Beginning at the top of the material, repeat each line exactly, and stop once the line with "- The React" has been written.

= Beginning of Section =

(** * StockTrace: the client-side entity cache and the document workflow

    A shallow embedding of [src/CacheContext.jsx] (the entity cache shared by
    all page controllers), of the parts of [src/AuthContext.jsx],
    the [Layout] component and [src/pages/Receipts.jsx] that touch it, of
    the row-level-security policies on [documents] in the schema migration,
    and of the ledger report that [src/pages/Ledger.jsx] displays.

    Conventions of the embedding.
    - A JavaScript object is a finite map from property names to values
      ([gmap string _]); reading an absent property yields [None]
      ([undefined]).
    - The React state [cache] is never mutated in place: [setCache] builds a
      new object.  A callback created during a render therefore reads the
      snapshot of that render for as long as it lives, while updaters passed
      to [setCache] receive the latest state.  The snapshot is an explicit
      argument of every function that closes over [cache]; updaters are
      functions on the store.
    - [Date.now()] is an explicit argument, or an effect of the [Async]
      monad. *)

From Stdlib Require Import ZArith Bool List Lia QArith Qcanon.
From stdpp Require Import gmap strings list fin_maps.

Local Open Scope string_scope.
Local Open Scope list_scope.
Local Open Scope Z_scope.

(** ** JavaScript values and entities *)

(** Property values.  Numbers are exact integers here (identifiers are UUID
    strings, timestamps are integral milliseconds), so [NaN] does not occur
    and [===] on primitives is plain equality.  A nested array or object
    (the lines of a document) is a reference, and [===] compares
    references. *)
Inductive JsVal : Type :=
| JNull
| JBool (b : bool)
| JNum (n : Z)
| JStr (s : string)
| JRef (address : nat).

#[global] Instance JsVal_eq_dec : EqDecision JsVal.
Proof. solve_decision. Defined.

(** An entity row (warehouse, location, product, user or document) as it
    comes back from the backend: an object with named properties. *)
Abbreviation Entity := (gmap string JsVal).

(** [a === b] for two property reads; [None] is [undefined]. *)
Definition strictEq (a b : option JsVal) : bool := bool_decide (a = b).

(** [{ ...w, ...updates }]: properties of [updates] win. *)
Definition spread (w updates : Entity) : Entity := updates ∪ w.

(** ** Cache slots *)

(** The [data] property of a slot: [null] or an array of entities. *)
Abbreviation Data := (option (list Entity)).

Record Slot : Type := mkSlot {
  data : Data;
  timestamp : option Z;
  loading : bool
}.

#[global] Instance Slot_eq_dec : EqDecision Slot.
Proof. solve_decision. Defined.

(** [{ data: null, timestamp: null, loading: false }] *)
Definition emptySlot : Slot := mkSlot None None false.

Abbreviation Cache := (gmap string Slot).

(** The literal passed to [useState] (lines 16-25). *)
Definition initialCache : Cache :=
  <["warehouses" := emptySlot]> (
  <["locations" := emptySlot]> (
  <["products" := emptySlot]> (
  <["users" := emptySlot]> (
  <["receipts" := emptySlot]> (
  <["deliveries" := emptySlot]> (
  <["transfers" := emptySlot]> (
  <["adjustments" := emptySlot]> ∅))))))).

Definition masterKeys : list string :=
  ["warehouses"; "locations"; "products"; "users"].

Definition documentKeys : list string :=
  ["receipts"; "deliveries"; "transfers"; "adjustments"].

Definition cacheKeys : list string := masterKeys ++ documentKeys.

(** JavaScript truthiness of the two slot properties that are tested:
    an array is truthy even when empty, [null] is falsy; a number is truthy
    unless it is [0]. *)
Definition truthyData (d : Data) : bool :=
  match d with Some _ => true | None => false end.

Definition truthyTimestamp (t : option Z) : bool :=
  match t with Some n => negb (n =? 0) | None => false end.

(** ** Store updaters (the functions passed to [setCache]) *)

(** [{ ...prev[key], loading: b }]: spreading [undefined] yields no
    property, so a missing slot gives an object whose [data] and [timestamp]
    are [undefined] (collapsed with [null] here, both are falsy). *)
Definition withLoading (prev : Cache) (key : string) (b : bool) : Slot :=
  match prev !! key with
  | Some s => mkSlot (data s) (timestamp s) b
  | None => mkSlot None None b
  end.

(** Lines 57-60 and 78-81: [prev => ({...prev, [key]: {...prev[key], loading}})] *)
Definition setLoading (key : string) (b : bool) (prev : Cache) : Cache :=
  <[key := withLoading prev key b]> prev.

(** Lines 66-73: the updater that commits a fetched payload; [now] is the
    value of [Date.now()] when the updater runs. *)
Definition commitFetched (key : string) (d : list Entity) (now : Z)
    (prev : Cache) : Cache :=
  <[key := mkSlot (Some d) (Some now) false]> prev.

(** The second argument of [updateCache]: a function of the current data, or
    a literal value. *)
Inductive Updater : Type :=
| UFun (f : Data -> Data)
| UVal (v : Data).

(** Lines 87-96.  [None] is the [TypeError] of reading [prev[key].data] on a
    key that is not in the store; a literal updater never reads it. *)
Definition updateCache (key : string) (updater : Updater) (now : Z)
    (prev : Cache) : option Cache :=
  match updater with
  | UFun f =>
      match prev !! key with
      | Some s => Some (<[key := mkSlot (f (data s)) (Some now) false]> prev)
      | None => None
      end
  | UVal v => Some (<[key := mkSlot v (Some now) false]> prev)
  end.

= End of Section =

» Reply to the exercise
(** * StockTrace: the client-side entity cache and the document workflow

    A shallow embedding of [src/CacheContext.jsx] (the entity cache shared by
    all page controllers), of the parts of [src/AuthContext.jsx],
    the [Layout] component and [src/pages/Receipts.jsx] that touch it, of
    the row-level-security policies on [documents] in the schema migration,
    and of the ledger report that [src/pages/Ledger.jsx] displays.

    Conventions of the embedding.
    - A JavaScript object is a finite map from property names to values
      ([gmap string _]); reading an absent property yields [None]
      ([undefined]).
    - The React state [cache] is never mutated in place: [setCache] builds a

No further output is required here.